I think it may be a Budgett's Frog (Lepidobatrachus laevis). They are commonly referred to as Freddie Kruger frogs.

----------


## spooky

Ahh, must be the Freddie Kreuger frog! It had Freddie Kreuger frog written on the tank, but Freddie had been scribbled out and replaced with Janet. Maybe someone's idea of a practical joke! Anyhoo, I quite like it... Thanks for the help guys! :Frog Smile:

----------


## Kurt

I read Kruger and thought immediately of Africa, which led me to think about these strange little frogs of the genus _Breviceps_. For the most part they are very ball-like in appearance.

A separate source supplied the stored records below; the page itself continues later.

(** * The MCP weather client ([src/mcp_client.py]): a shallow embedding

    The client speaks JSON-RPC over a server-sent event stream: a background
    thread ([sse_listener]) reads the stream and fills a queue, the calling
    thread posts a request and polls that queue for the response carrying its
    identifier.

    Conventions of the embedding.
    - A Python [str] is the [string] of its UTF-8 bytes; [bytes.decode] is a
      validity check.
    - A JSON value as [json.loads] builds it is a [json]; a [dict] is an
      association list with distinct keys, in insertion order.
    - Code that can raise lives in the error monad [pyresult].
    - The listener thread and the calling thread share the client object.
      Each time the calling thread looks at the shared state, the environment
      says what the listener consumed since the previous look (a [tick]).
    - [json.loads] and [str(e)] belong to the interpreter and its libraries:
      they are parameters of the development.
    - A reading of [time.time()] is a rational number of seconds; the rounding
      of floating point is not modelled. *)

From Stdlib Require Import String Ascii List ZArith NArith QArith Bool Lia.
From Stdlib Require Import DecimalString.
Import ListNotations.
Local Open Scope string_scope.
Local Open Scope list_scope.

Set Implicit Arguments.
Local Set Warnings "-register-all".

(** ** Python values *)

(** What [json.loads] returns: [None], [bool], [int], [float] (kept as its
    binary64 bit pattern, the client never computes with one), [str], [list]
    and [dict]. *)
Inductive json : Type :=
| JNull
| JBool (b : bool)
| JInt (n : Z)
| JFloat (bits : Z)
| JStr (s : string)
| JArr (items : list json)
| JObj (members : list (string * json)).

Not once did I even consider Freddy Kruger.

----------


## SirIvy

Budgett's Frogs are so cool. I think the only other frog I've seen (in pictures) that looked stranger was the Australian Turtle Frog.

----------


## Tom

Whoa i just looked up australian turtle frogs they are WIERD! and Kurt have you ever heard of any Breviceps as pets?

----------


## Kurt

Not really, but you never know what can show up.

----------


## spooky

I went to pick up my White's today and went to get Freddy Kruger's 'proper' name but sadly he'd died, so guess I'll never know what he was  :Frown:  Although breviceps is ringing a bell.... He looked fully aquatic, and was kept in a tank of water with just a little platform and a vine  :Smile:

----------


## Kurt

Is this your frog? http://calphotos.berkeley.edu/cgi/im...el-lifeform=ne

----------


## Alex Shepack

Breviceps adspersus does show up in the hobby, there was a batch for sale a few months ago.  As for the frog, i'm guessing it was Lepidobatrachus based on "Kruger" but it is possible it was L. llanensis, which for some reason I think i've seen called the "Janet Kruger" frog.  

Best,
Alex

----------


## spooky

Kurt, the one I saw was a lot 'rounder'. almost like a golf ball. I guess we'll never know exactly what he was. Maybe he was bloated, as he died a few days after I first saw him? Do frogs bloat if they're sick?  :Confused:

----------


## Kurt

Sometimes. Some infections wil make a frog blow up.

----------


## Tom

Wait do they pop?

----------


## Kurt

Not usually.

----------


## Tom

Eww so they can? what causes this? And how can you prevent it?

----------


## Kurt

I really don't know the answer. Sorry.

----------


## Tom

Its ok.

----------


## fatfrog

frogs can bloat up like that if their water has excessive dissolved gases in it. (and alot of Americas tap water does) The tiny gas bubbles pass throught the frogs skin and cause them to bloat up like a balloon...sad really.  Just because you use dechlorinator doesn't make "frog-safe" water...if you use tap water, you have to let the water sit out a day or more to allow these gases to dissipate.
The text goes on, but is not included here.